What is being asked:
In the data below, one line contains "destruct (Z.leb_spec (ll_recvq_end" and a later one contains "pose proof (fget_range tce_rpn". Print both, with every line between them, exactly and alone.

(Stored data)

(** Replacing the port of a registered device along with the device. *)
Lemma wf_swap v t l x y q :
  lan_wf v t -> v !! l = Some x -> ll_registered x <> 0 -> dev_wf y -> ll_mac_idx y = ll_mac_idx x ->
  tab_wf (<[Z.to_nat (ll_mac_idx x) := q]> t) ->
  (ll_registered y = 0 /\ lm_lan q = 0 \/ ll_registered y <> 0 /\ lm_lan q = l /\ lm_mac q = ll_mac y) ->
  lan_wf (<[l := y]> v) (<[Z.to_nat (ll_mac_idx x) := q]> t).
Proof.
  intros Hw Hx Hr Hy Ei Ht Hq. destruct (wf_own_port v t l x Hw Hx Hr) as (H0 & p & Hp & E1 & E2 & Hu).
  pose proof Hw as [_ Hd Hreg Hidx Hport]. assert (l <> 0) as Hl by (by eapply Hd). apply lookup_lt_Some in Hp as Hlt.
  split; [done| | | |].
  - intros k z [[<- <-]|[_ Hz]]%lookup_insert_Some; [done|by apply Hd].
  - intros k z [[<- <-]|[Hne Hz]]%lookup_insert_Some Hzr.
    + rewrite Ei. split; [done|]. exists q. rewrite list_lookup_insert_eq by done. by destruct Hq as [[? ?]|(? & ? & ?)].
    + destruct (Hreg k z Hz Hzr) as (G0 & r & Hr' & Er1 & Er2). split; [done|]. exists r. split; [|done].
      rewrite list_lookup_insert_ne; [done|]. intros E. rewrite <- E, Hp in Hr'. injection Hr' as <-. congruence.
  - intros k z [[<- <-]|[_ Hz]]%lookup_insert_Some; [rewrite Ei; by eapply Hidx|by eapply Hidx].
  - intros j r [(<- & <- & _)|[Hne Hj]]%list_lookup_insert_Some Hr0.
    + destruct Hq as [[? ?]|(? & -> & ?)]; [done|]. exists y. rewrite lookup_insert_eq, Ei. done.
    + destruct (Hport j r Hj Hr0) as (z & Hz & Hz1 & Hz2). exists z. rewrite lookup_insert_ne; [done|].
      intros E. apply Hne. symmetry. by apply (Hu j r).
Qed.

(** ** The operations keep the devices well-formed *)
Lemma reg_same_trans x y z : reg_same x y -> reg_same y z -> reg_same x z.
Proof. intros (A1 & A2 & A3) (B1 & B2 & B3). split_and!; try congruence. intros H. rewrite B2, A2 by congruence. done. Qed.

Lemma pool_set_dev x k i bd y :
  dev_wf x -> pool_set x k i bd = Ok y -> dev_wf y /\ reg_same x y /\
    exists row, 0 <= k /\ ll_blist_pool x !! Z.to_nat k = Some row /\ 0 <= i < Z.of_nat (length row) /\
      y = set_pool x (<[Z.to_nat k := <[Z.to_nat i := bd]> row]> (ll_blist_pool x)).
Proof.
  intros [H1 H2 H3 H4 H5 H6 H7 H8] H. unfold pool_set in H. run H. injection H as <-.
  apply aget_inv in E as [K1 K2]. apply aset_inv in E0 as [L1 ->]. apply aset_inv in E1 as [_ ->].
  split; [|split; [done|exists r; split_and!; done || lia]]. split; simpl; try done.
  - by rewrite length_insert.
  - apply Forall_insert; [done|]. rewrite length_insert. by apply (proj1 (Forall_lookup _ _) H2 _ _ K2).
Qed.

Lemma getbuf_dev x m size rb y m' :
  dev_wf x -> llan_getbuf x m size = Ok (rb, y, m') -> dev_wf y /\ reg_same x y.
Proof.
  intros Hx H. unfold llan_getbuf in H. destruct (pool_search _ _ _ _ _) as [k|]; [|by injection H as <- <- <-].
  run H; [|by injection H as <- <- <-].
  injection H as <- <- <-. destruct (pool_set_dev _ _ _ _ _ Hx E1) as (? & ? & _). done.
Qed.

Lemma write_rqe_dev x m rq rb y m' : dev_wf x -> llan_write_rqe x m rq rb = (y, m') -> dev_wf y /\ reg_same x y.
Proof.
  intros [H1 H2 H3 H4 H5 H6 H7 H8] H. unfold llan_write_rqe in H. injection H as <- <-.
  assert (u16 (ll_recvq_idx x + 1) = ll_recvq_idx x + 1 \/ u16 (ll_recvq_idx x + 1) = 0) as Hu.
  { destruct (decide (ll_recvq_idx x + 1 = 2 ^ 16)) as [->|]; [by right|]. left. apply Z.mod_small. lia. }
  destruct (Z.leb_spec (ll_recvq_end x) (u16 (ll_recvq_idx x + 1))); split; try done; split; simpl; try done; try lia.
  apply Z.mod_pos_bound. lia.
Qed.

(** A device updated in place. *)
Lemma wf_update s l x y : wf s -> lans s !! l = Some x -> dev_wf y -> reg_same x y -> wf (put_lan s l y).
Proof. intros Hs Hx Hy Hr. by apply (wf_put _ _ l x). Qed.

Lemma wf_dev s l x : wf s -> lans s !! l = Some x -> dev_wf x.
Proof. intros Hs Hx. by apply (lw_dev _ _ Hs l x). Qed.

Lemma mcast_dev x m fl r st y m' :
  dev_wf x -> llan_mcast_ctrl_locked x m fl = Ok (r, st, y, m') -> dev_wf y /\ reg_same x y.
Proof.
  intros Hx H. pose proof Hx as [H1 H2 H3 H4 H5 H6 H7 H8]. unfold llan_mcast_ctrl_locked in H.
  destruct (truth _); [by injection H as <- <- <- <-|].
  apply res_bind_ok in H as ([[ret cnt] m1] & E & H). injection H as <- <- <- <-.
  assert (0 <= cnt <= LL_MCAST_ENTRIES) as Hc; [|split; [by split|done]].
  unfold LL_MCAST_ENTRIES in *. destruct (Z.land fl LMF_MODC_MASK) as [|[[]|[]|]|]; try done;
    try (destruct (Z.ltb_spec (ll_mcast_count x) 255)); try (destruct (Z.ltb_spec 0 (ll_mcast_count x)));
    injection E as <- <- <-; unfold u16; rewrite ?Z.mod_small by lia; lia.
Qed.

(** Translated addresses are physical. *)
Lemma page_range e :
  0 <= shl64 (fget tce_rpn e) LOG_PGSIZE <= 2 ^ 52 - PGSIZE /\ (PGSIZE | shl64 (fget tce_rpn e) LOG_PGSIZE).
Proof.
  pose proof (fget_range tce_rpn e ltac:(field_side)) as H. simpl f_len in H. unfold shl64, LOG_PGSIZE, PGSIZE.
  rewrite Z.shiftl_mul_pow2, u64_small by lia. split; [unfold LOG_PGSIZE; lia|]. by exists (fget tce_rpn e).
Qed.

Lemma rw_page_range x a pg : rw_page x a = Ok (Some pg) -> 0 <= pg < 2 ^ 53 /\ (PGSIZE | pg).
Proof.
  unfold rw_page. intros H. run H. destruct (_ && _); [|done]. injection H as <-. destruct (page_range r) as [H1 H2].
  split; [unfold PGSIZE in *; lia|done].
Qed.

Lemma xlate_range t bd r : tce_bd_xlate t bd = Ok r -> 0 <= r < 2 ^ 53.
Proof.
  unfold tce_bd_xlate. intros H. run H; [|injection H as <-; lia]. injection H as <-.
  destruct (page_range r1) as [H1 _]. pose proof (fget_range lbd_addr bd ltac:(field_side)) as H2. simpl f_len in H2.
  assert (PGSIZE = 2 ^ 12) as Hpg by reflexivity. rewrite Hpg in *.
  rewrite (ALIGN_DOWN_pow2 (fget lbd_addr bd) 12) by (unfold is_u64; lia).
  assert (0 <= fget lbd_addr bd - fget lbd_addr bd / 2 ^ 12 * 2 ^ 12 < 2 ^ 12) by dlia.
  rewrite sub64_small, add64_small by lia. lia.
Qed.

Expected answer:
  destruct (Z.leb_spec (ll_recvq_end x) (u16 (ll_recvq_idx x + 1))); split; try done; split; simpl; try done; try lia.
  apply Z.mod_pos_bound. lia.
Qed.

(** A device updated in place. *)
Lemma wf_update s l x y : wf s -> lans s !! l = Some x -> dev_wf y -> reg_same x y -> wf (put_lan s l y).
Proof. intros Hs Hx Hy Hr. by apply (wf_put _ _ l x). Qed.

Lemma wf_dev s l x : wf s -> lans s !! l = Some x -> dev_wf x.
Proof. intros Hs Hx. by apply (lw_dev _ _ Hs l x). Qed.

Lemma mcast_dev x m fl r st y m' :
  dev_wf x -> llan_mcast_ctrl_locked x m fl = Ok (r, st, y, m') -> dev_wf y /\ reg_same x y.
Proof.
  intros Hx H. pose proof Hx as [H1 H2 H3 H4 H5 H6 H7 H8]. unfold llan_mcast_ctrl_locked in H.
  destruct (truth _); [by injection H as <- <- <- <-|].
  apply res_bind_ok in H as ([[ret cnt] m1] & E & H). injection H as <- <- <- <-.
  assert (0 <= cnt <= LL_MCAST_ENTRIES) as Hc; [|split; [by split|done]].
  unfold LL_MCAST_ENTRIES in *. destruct (Z.land fl LMF_MODC_MASK) as [|[[]|[]|]|]; try done;
    try (destruct (Z.ltb_spec (ll_mcast_count x) 255)); try (destruct (Z.ltb_spec 0 (ll_mcast_count x)));
    injection E as <- <- <-; unfold u16; rewrite ?Z.mod_small by lia; lia.
Qed.

(** Translated addresses are physical. *)
Lemma page_range e :
  0 <= shl64 (fget tce_rpn e) LOG_PGSIZE <= 2 ^ 52 - PGSIZE /\ (PGSIZE | shl64 (fget tce_rpn e) LOG_PGSIZE).
Proof.
  pose proof (fget_range tce_rpn e ltac:(field_side)) as H. simpl f_len in H. unfold shl64, LOG_PGSIZE, PGSIZE.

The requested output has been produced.